Victorian Bournemouth (92)

Victorian Bournemouth (92): lodging-house keepers 1851-1870

Varied and often transient

Introduction

Victorian Bournemouth (92) explores the social backgrounds of lodging-house keepers recorded during the resort’s second period. For comparison, this article uses a similar analysis published about landladies active in Victorian Blackpool.

Victorian Bournemouth (92): overview

Terrain

Examination of the census and trade directories, including a comparison between them, shows that, for the period 1851-1871, holiday venues accounted for perhaps half of Bournemouth’s built environment. The number found for 1871 perhaps increased about twelve times the total recorded for 1851. At the beginning, affluent visitors appear to have rented entire properties, bringing with them a set of servants. Later, accompanied by much smaller retinues, visitors seem to have taken apartments rather than whole houses. In some cases, a lodging-house keeper featured amongst people listed, but their role remains unclear. They may have supervised the entire building, providing services to the apartments, but they may only have rented and let one section. Elsewhere, lodging-house keepers appear to have controlled the whole building. Overall, though, most Bournemouth holiday venues did not feature lodging-house keepers. Thus, agents may have helped provide supply lines and cleaning services for holiday apartments.

Blackpool

John Walton’s monograph on Victorian Blackpool’s landladies provides interesting information as a comparison with Bournemouth. The towns served different markets, however. Blackpool specialised in catering to working people, whereas Bournemouth had always offered a haven to affluent visitors. At Blackpool, the landladies almost always rented their property, attempting to live on the difference between their rent and the holiday rates they charged. This may have applied at Bournemouth, where some developers saw the holiday trade as low-hanging fruit. Furthermore, few landladies stayed for long at Blackpool, finding success harder than it seemed. Others might enter the market by opening their homes for a few months in the year. A respectable alternative to service, running a lodging-house offered a chance of independence for widows but also women locked in unhappy marriages. Walton found the landlady ‘a difficult creature to pin down and trap by definitions’. Fluidity emerges as a key concept.
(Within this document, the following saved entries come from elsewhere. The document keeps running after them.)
(* ===== verification/ControlMatcherFacts.v ===== *)
(** What the rule tables of a configuration file do for a request: the rules that apply
    update the result one after the other, table by table. *)

From S2P Require Import Prelude ParseRules LibC Tokenizer HostLookup HostLookupFacts HostNames HostMatchFacts IpLookup MatcherUtils ControlMatcher.
From Stdlib Require Import Ascii.

(** ** Items and their places *)

Definition indexed {A B} (xs : list (A * B)) : list (A * nat) := imap (fun i x => (x.1, i)) xs.

(** Each item with its place and its data. *)
Definition numbered {A B} (xs : list (A * B)) : list (A * (nat * B)) := imap (fun i x => (x.1, (i, x.2))) xs.

Definition on_data {A B C} (f : B -> C) (x : A * B) : A * C := (x.1, f x.2).

Lemma numbered_indexed {A B} (xs : list (A * B)) : indexed xs = on_data fst <$> numbered xs.
Proof. unfold indexed, numbered. by rewrite fmap_imap. Qed.

Lemma numbered_items {A B} (xs : list (A * B)) : xs = on_data snd <$> numbered xs.
Proof. unfold numbered. rewrite fmap_imap. rewrite <- (list_fmap_id xs) at 1. rewrite <- (imap_const id). apply imap_ext. intros i [a b] _. done. Qed.

Lemma numbered_data {A B} (xs : list (A * B)) : Forall (fun y => xs.*2 !! y.2.1 = Some y.2.2) (numbered xs).
Proof. apply Forall_lookup. intros i y H. unfold numbered in H. rewrite list_lookup_imap in H. destruct (xs !! i) as [x|] eqn:E; [|done]. injection H as <-. cbn. by rewrite list_lookup_fmap, E. Qed.

Lemma indexed_snoc {A B} (xs : list (A * B)) x : indexed (xs ++ [x]) = indexed xs ++ [(x.1, length xs)].
Proof. unfold indexed. rewrite imap_app. cbn. by rewrite Nat.add_0_r. Qed.

Lemma mapM_id_Some {A} (xs : list A) : mapM id (Some <$> xs) = Some xs.
Proof. induction xs as [|x xs IH]; [done|]. cbn. by rewrite IH. Qed.

Lemma mapM_seq {A B} (f : nat -> option B) (g : A -> B) (xs : list A) k : (forall i x, xs !! i = Some x -> f (k + i)%nat = Some (g x)) -> mapM f (seq k (length xs)) = Some (g <$> xs).
Proof.
  revert k. induction xs as [|x xs IH]; intros k H; [done|]. cbn. pose proof (H 0%nat x eq_refl) as E. rewrite Nat.add_0_r in E. rewrite E. cbn. rewrite IH; [done|].
  intros i y Hy. rewrite <- (H (S i) y Hy). f_equal. lia.
Qed.

(** ** The rules that a search finds, as data *)

Definition found_rules {D} (rules : list (Rule D)) (host : list Z) : list D :=
  seq 0 (S HOST_TABLE_DEPTH) ≫= fun k => snd <$> filter (fun r => rule_depth r = k /\ rule_applies host r = true) rules.

Lemma applicable_found {D} (rules : list (Rule D)) host : applicable rules host = Some <$> found_rules rules host.
Proof. unfold applicable, found_rules. rewrite <- bind_fmap. apply bind_ext_in. intros k _. by rewrite <- list_fmap_compose. Qed.

Lemma found_rules_map {D E} (f : D -> E) (rules : list (Rule D)) host : found_rules (on_data f <$> rules) host = f <$> found_rules rules host.
Proof. unfold found_rules. rewrite <- bind_fmap. apply bind_ext_in. intros k _. rewrite (filter_fmap_ext _ _ (fun r => rule_depth r = k /\ rule_applies host r = true)) by done. by rewrite <- !list_fmap_compose. Qed.

Lemma found_rules_in {D} (rules : list (Rule D)) host d : d ∈ found_rules rules host -> exists r, r ∈ rules /\ r.2 = d.
Proof. unfold found_rules. intros (k & H & _)%list_elem_of_bind. apply list_elem_of_fmap in H as (r & -> & H). apply list_elem_of_filter in H as [_ H]. by exists r. Qed.

Lemma found_rules_perm {D} (rules : list (Rule D)) host : found_rules rules host ≡ₚ snd <$> filter (fun r => rule_applies host r = true) rules.
Proof. unfold found_rules. rewrite bind_fmap. apply fmap_Permutation. apply (all_bins_perm rule_depth). intros r _. unfold rule_depth. lia. Qed.

(** Ranges with their data, as the tables keep them. *)
Definition range_el {D} (x : Z * Z * D) : ip_match_el D := IpLookup.mkEl x.2 x.1.1 x.1.2.

Definition found_ranges {D} (xs : list (Z * Z * D)) (a : Z) : list D := opaque_data <$> in_range 2 (range_el <$> xs) (htonl a).

Lemma range_level_el {D E} k q (x : Z * Z * D) (y : Z * Z * E) : x.1 = y.1 -> range_level k q (range_el x) = range_level k q (range_el y).
Proof. intros H. revert q. induction k as [|k IH]; intros q; [done|]. cbn. rewrite H, IH. done. Qed.

Lemma found_ranges_map {D E} (f : D -> E) (xs : list (Z * Z * D)) a : found_ranges (on_data f <$> xs) a = f <$> found_ranges xs a.
Proof.
  unfold found_ranges, in_range. rewrite <- !bind_fmap. apply bind_ext_in. intros k _. rewrite <- (list_fmap_compose (on_data f) range_el).
  set (Q := fun x : Z * Z * D => range_level 2 0 (range_el x) = k /\ contains (htonl a) (range_el x) = true).
  rewrite (filter_fmap_ext range_el _ Q) by done. rewrite (filter_fmap_ext (range_el ∘ on_data f) _ Q); [by rewrite <- !list_fmap_compose|].
  intros x _. unfold compose, Q. by rewrite (range_level_el 2 0 (on_data f x) x).
Qed.

Lemma found_ranges_in {D} (xs : list (Z * Z * D)) a d : d ∈ found_ranges xs a -> exists x, x ∈ xs /\ x.2 = d.
Proof.
  unfold found_ranges, in_range. intros (e & -> & (k & H & _)%list_elem_of_bind)%list_elem_of_fmap. apply list_elem_of_filter in H as [_ H]. apply list_elem_of_fmap in H as (x & -> & H). by exists x.
Qed.

Lemma found_ranges_perm {D} (xs : list (Z * Z * D)) a : found_ranges xs a ≡ₚ snd <$> filter (fun x => contains (htonl a) (range_el x) = true) xs.
Proof.
  unfold found_ranges. rewrite in_range_perm. rewrite (filter_fmap_ext range_el _ (fun x => contains (htonl a) (range_el x) = true)) by done. by rewrite <- list_fmap_compose.
Qed.

(** ** The tables *)

Section tables.
Context {Data Result RD Regex : Type}.
Variable Init : matcher_line -> Data -> option (option (list Z) * Data).
Variables new_data zero_data : Data.
Variable UpdateMatch : RD -> Data -> Result -> Result.
Variables (get_string : RD -> option (option (list Z))) (get_host : RD -> option (list Z)) (get_ip : RD -> Z).
Variable regcomp : list Z -> list Z + Regex.
Variable regexec : Regex -> list Z -> Z.
Variable inet_addr : list Z -> Z.

(** The array of a table for [n] rules that has [ds]. *)
Definition entered (n : nat) (ds : list Data) : list Data := ds ++ replicate (n - length ds) new_data.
Victorian Bournemouth (92): numbers and control

Lodging-house keepers

In 1871, the census and directory report different numbers of lodging-house keepers. The former lists about seventy people, the directory having just over forty. The census, taken in the spring, may reflect people coming into the market only for the season. Directories, built from local knowledge, may show established businesses known for regular participation in a trade. A directory for 1865 listed names of people running lodging-houses, some of whom reappeared in 1867, but recorded in the section reserved for private residents. This difference perhaps shows the same fluidity found in Blackpool. Most of the lodging-house keepers clustered in the town centre, either side of the burne, while about a sixth of them occupied Bournemouth East. Women ran about two thirds of the lodging-houses, of which a small number have the description of married. Thus, either widows or spinsters constituted much of the female population of lodging-house keepers in 1871.

The boss

A few women ran the lodging-house, while their husbands, listed as present, engaged in another occupation. Several had house-painters as husbands, but one had married a professor of music. In a few cases, married ladies ran a lodging-house, but without a husband present at the census, perhaps a life-choice. For one, however, the husband worked elsewhere in Bournemouth, part of the domestic staff for an old annuitant. This perhaps demonstrates the difficulty in surviving just on income from holiday visitors. The example of the Coles, however, illustrates the difficulties lying within the sources. Husband and wife moved to different lodging-houses 1859-1871. On some occasions, Henry appeared to run the business, on others his wife Elizabeth. Once, she appeared as ‘housekeeper’. Irrespective of descriptions, it seems plausible that they ran their businesses together, as perhaps did other couples. Overall, however, more women than men ran lodging-houses at Bournemouth during this period. 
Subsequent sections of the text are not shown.